The substrate binds in the active site of the enzyme via non-covalent interactions with proximal amino acid side chains. Specifically, the hydroxyl groups of tyrosine 201 and 222, in addition to the hydroxyl group of serine 212, interact with the carboxylate and hydroxyl group on the substrate. This allows for proper orientation within the active site in order to achieve reactivity.

Once the substrate is bound, the flavin shifts from an “open” to a “closed” conformation. This shields the active site and substrate from solvent, preventing the premature breakdown of the flavin hydroperoxide. Binding of both NADPH and substrate shifts the enzyme to an “out” conformation. This occurs through an intricate proton network within the enzyme that allows for deprotonation of the phenol and a subsequent dynamic shift of the enzyme. The “out” conformation aligns the isoalloxazine ring of the flavin so that it can be reduced rapidly by NADPH. Following the reduction, NADP^{+} is released from the enzyme.

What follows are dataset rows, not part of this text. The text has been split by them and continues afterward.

(** * sitemapper: a shallow embedding of the crawler and its properties

    The development follows the Go package [sitemapper]:
    - [quote]: the quoting [fmt] applies for the verb [%q];
    - [url]: the part of Go's [net/url] the crawler relies on
      ([Parse], [ResolveReference], [String]);
    - [Config], [NewConfig], [Validate] (configuration);
    - [SiteMap], [ValidateHosts], [appendURL], [WriteMap] (the frontier);
    - [LinkReader], [Read], [Close] (the link extractor);
    - [DomainCrawler], [NewDomainCrawler], [Crawl], [drainURLS],
      [realAllLinks] (the crawl itself), as an interleaving semantics over
      the goroutines of one crawl, one step per access to shared state.

    Go's [int], [time.Duration] (an int64 of nanoseconds) and HTTP status
    codes are integers that are only compared, so they are [Z]; the
    [atomic.Uint64] counter wraps modulo 2^64; [map[string]bool] is a
    [gmap string bool]; the buffered channel is a FIFO list with its
    capacity and a closed flag; the [sync.WaitGroup] is its counter. *)

From Stdlib Require Import ZArith Lia Ascii String Sorted.
From stdpp Require Import base tactics option list gmap strings sorting.

Local Open Scope Z_scope.

(** ** Errors *)

(** The [error] values the package produces or passes on. [Errorf] is
    [fmt.Errorf] with the formatted message; the others are errors of the
    libraries ([io.EOF], [http.ErrNoLocation], a transport failure, a
    failing [Body.Close], a tokenizer read error, a [url.Parse] error). *)
Inductive error : Type :=
  | EOF
  | Errorf (msg : string)
  | ErrNoLocation
  | ErrTransport (msg : string)
  | ErrBodyClose (msg : string)
  | ErrTokenizer (msg : string)
  | ErrURLParse (msg : string).

#[global] Instance error_eq_dec : EqDecision error.
Proof. solve_decision. Defined.

(** ** Strings *)

Module strings.

(** [strings.Cut s sep] for a one-byte separator: the text before the
    first [sep], the text after it, and whether [sep] occurs. *)
Fixpoint Cut (s : string) (sep : ascii) : string * string * bool :=
  match s with
  | EmptyString => (EmptyString, EmptyString, false)
  | String c r =>
      if Ascii.eqb c sep then (EmptyString, r, true)
      else let '(b, a, f) := Cut r sep in (String c b, a, f)
  end.

Definition HasPrefix (s p : string) : bool := String.prefix p s.

Fixpoint ContainsByte (s : string) (c : ascii) : bool :=
  match s with
  | EmptyString => false
  | String d r => Ascii.eqb d c || ContainsByte r c
  end.

(** [strings.Split s "/"]: the segments between separators (at least one). *)
Fixpoint Split (s : string) (sep : ascii) : list string :=
  match s with
  | EmptyString => [EmptyString]
  | String c r =>
      if Ascii.eqb c sep then EmptyString :: Split r sep
      else match Split r sep with
           | [] => [String c EmptyString]
           | h :: t => String c h :: t
           end
  end.

(** [s[:strings.LastIndex(s, sep)+1]]: [s] up to and including its last
    [sep], empty when there is none. *)
Fixpoint UpToLast (s : string) (sep : ascii) : string :=
  match s with
  | EmptyString => EmptyString
  | String c r =>
      if ContainsByte r sep then String c (UpToLast r sep)
      else if Ascii.eqb c sep then String c EmptyString
      else EmptyString
  end.

(** [s[:strings.LastIndexByte(s, sep)]]: [s] before its last [sep], [None]
    when there is none (index -1). *)
Fixpoint BeforeLast (s : string) (sep : ascii) : option string :=
  match s with
  | EmptyString => None
  | String c r =>
      match BeforeLast r sep with
      | Some p => Some (String c p)
      | None => if Ascii.eqb c sep then Some EmptyString else None
      end
  end.

Definition lower (c : ascii) : ascii :=
  let n := nat_of_ascii c in
  if ((65 <=? n)%nat && (n <=? 90)%nat)%bool then ascii_of_nat (n + 32) else c.

Fixpoint ToLower (s : string) : string :=
  match s with
  | EmptyString => EmptyString
  | String c r => String (lower c) (ToLower r)
  end.

Definition Join (l : list string) (sep : string) : string :=
  match l with
  | [] => EmptyString
  | h :: t => fold_left (fun acc x => acc +:+ sep +:+ x) t h
  end.

(** [s[:i]] and [s[i+1:]] for [i = strings.LastIndex(s, sep)], [None] when
    there is no [sep] (index -1). *)
Fixpoint CutLast (s : string) (sep : ascii) : option (string * string) :=
  match s with
  | EmptyString => None
  | String c r =>
      match CutLast r sep with
      | Some (b, a) => Some (String c b, a)
      | None => if Ascii.eqb c sep then Some (EmptyString, r) else None
      end
  end.

End strings.

(** ** Quoting *)

Definition lowerhex (n : nat) : ascii :=
  nth n (list_ascii_of_string "0123456789abcdef") "0"%char.

Definition upperhex (n : nat) : ascii :=
  nth n (list_ascii_of_string "0123456789ABCDEF") "0"%char.

(** One byte of the text as [strconv.Quote] writes it: a backslash before a
    double quote and before a backslash, the printable ASCII bytes as they
    are, the escapes [\a], [\b], [\f], [\n], [\r], [\t], [\v], and [\x]
    with two lower-case hexadecimal digits for the other control bytes and
    for DEL. *)
Definition quote_byte (c : ascii) : string :=
  let n := nat_of_ascii c in
  if ((n =? 34) || (n =? 92))%nat%bool then String "\" (String c EmptyString)
  else if ((32 <=? n) && (n <=? 126))%nat%bool then String c EmptyString
  else if (n =? 7)%nat then "\a"
  else if (n =? 8)%nat then "\b"
  else if (n =? 12)%nat then "\f"
  else if (n =? 10)%nat then "\n"
  else if (n =? 13)%nat then "\r"
  else if (n =? 9)%nat then "\t"
  else if (n =? 11)%nat then "\v"
  else if (n <? 128)%nat then
    String "\" (String "x" (String (lowerhex (n / 16)) (String (lowerhex (n mod 16)) EmptyString)))
  else String c EmptyString.

Fixpoint quote_bytes (s : string) : string :=
  match s with
  | EmptyString => EmptyString
  | String c r => quote_byte c +:+ quote_bytes r
  end.

(** [strconv.Quote], which the verb [%q] of [fmt] applies to a string and to
    the text of an error. Bytes from 0x80 on are copied: Go decodes them as
    UTF-8 and escapes the runes its Unicode tables do not list as printable
    and the bytes that are not valid UTF-8, which is not modelled, so
    [quote] is [strconv.Quote] on the texts that are [isASCII]. *)
Definition quote (s : string) : string :=
  String (ascii_of_nat 34) (quote_bytes s +:+ String (ascii_of_nat 34) EmptyString).

Fixpoint isASCII (s : string) : bool :=
  match s with
  | EmptyString => true
  | String c r => (nat_of_ascii c <? 128)%nat && isASCII r
  end.

(** ** URLs *)

(** The part of Go's [net/url] the crawler calls: [Parse], the methods
    [String] and [ResolveReference], and what they are built from, function
    by function as in the library (Go 1.22): the percent-encoding of each
    part ([shouldEscape], [unescape], [escape]), the authority with its user
    information, port and bracketed address ([parseAuthority],
    [parseHost]), the raw encodings kept beside the decoded path and
    fragment ([setPath], [EscapedPath], [setFragment], [EscapedFragment]),
    and the removal of dot segments ([resolvePath]). An error of [Parse] is
    the library's [url.Error], whose text names the operation and the
    quoted URL before the reason. *)
Module url.

(** [url.Userinfo]: the user name and, when set, the password. *)
Record Userinfo : Type := mkUserinfo {
  username : string;
  password : string;
  passwordSet : bool
}.

#[global] Instance Userinfo_eq_dec : EqDecision Userinfo.
Proof. solve_decision. Defined.

(** [url.URL], with the fields in the order of the library; [User] is
    [None] for a nil pointer. *)
Record URL : Type := makeURL {
  Scheme : string;
  Opaque : string;
  User : option Userinfo;
  Host : string;
  Path : string;
  RawPath : string;
  OmitHost : bool;
  ForceQuery : bool;
  RawQuery : string;
  Fragment : string;
  RawFragment : string
}.

#[global] Instance URL_eq_dec : EqDecision URL.
Proof. solve_decision. Defined.

(** A URL without user information whose path and fragment have the default
    encoding (no [RawPath], no [RawFragment]). *)
Definition mkURL (scheme opaque host path : string) (omitHost forceQuery : bool)
    (rawQuery fragment : string) : URL :=
  makeURL scheme opaque None host path "" omitHost forceQuery rawQuery fragment "".

Inductive encoding : Type :=
  | encodePath | encodePathSegment | encodeHost | encodeZone
  | encodeUserPassword | encodeQueryComponent | encodeFragment.

#[global] Instance encoding_eq_dec : EqDecision encoding.
Proof. solve_decision. Defined.

Definition is_alpha (c : ascii) : bool :=
  let n := nat_of_ascii c in
  (((97 <=? n) && (n <=? 122)) || ((65 <=? n) && (n <=? 90)))%nat%bool.

Definition is_digit (c : ascii) : bool :=
  let n := nat_of_ascii c in ((48 <=? n) && (n <=? 57))%nat%bool.

Definition is_scheme_extra (c : ascii) : bool :=
  let n := nat_of_ascii c in
  (is_digit c || (n =? 43) || (n =? 45) || (n =? 46))%nat%bool.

Reduction of the flavin generates a negatively charged species, FADH^{−}, which is attracted to the positively charged active site. This attraction shifts the flavin back to the “closed” conformation, isolating it from the solvent environment. This isolation provides an optimal environment and position for O_{2} to hydroxylate the substrate. The oxygen binds to FADH^{−} via a single electron transfer, which is the rate-limiting step of the reaction. This forms an FAD radical and flavin hydroperoxide. Reaction between these generates C4a-peroxyflavin, which is quickly protonated to form flavin-C4a-hydroperoxide. Tautomerization leads to the formation of 3,4-dihydoxybenzoate. The final step in the mechanism is dissociation of the product and water from FAD, causing the flavin to return to the open conformation.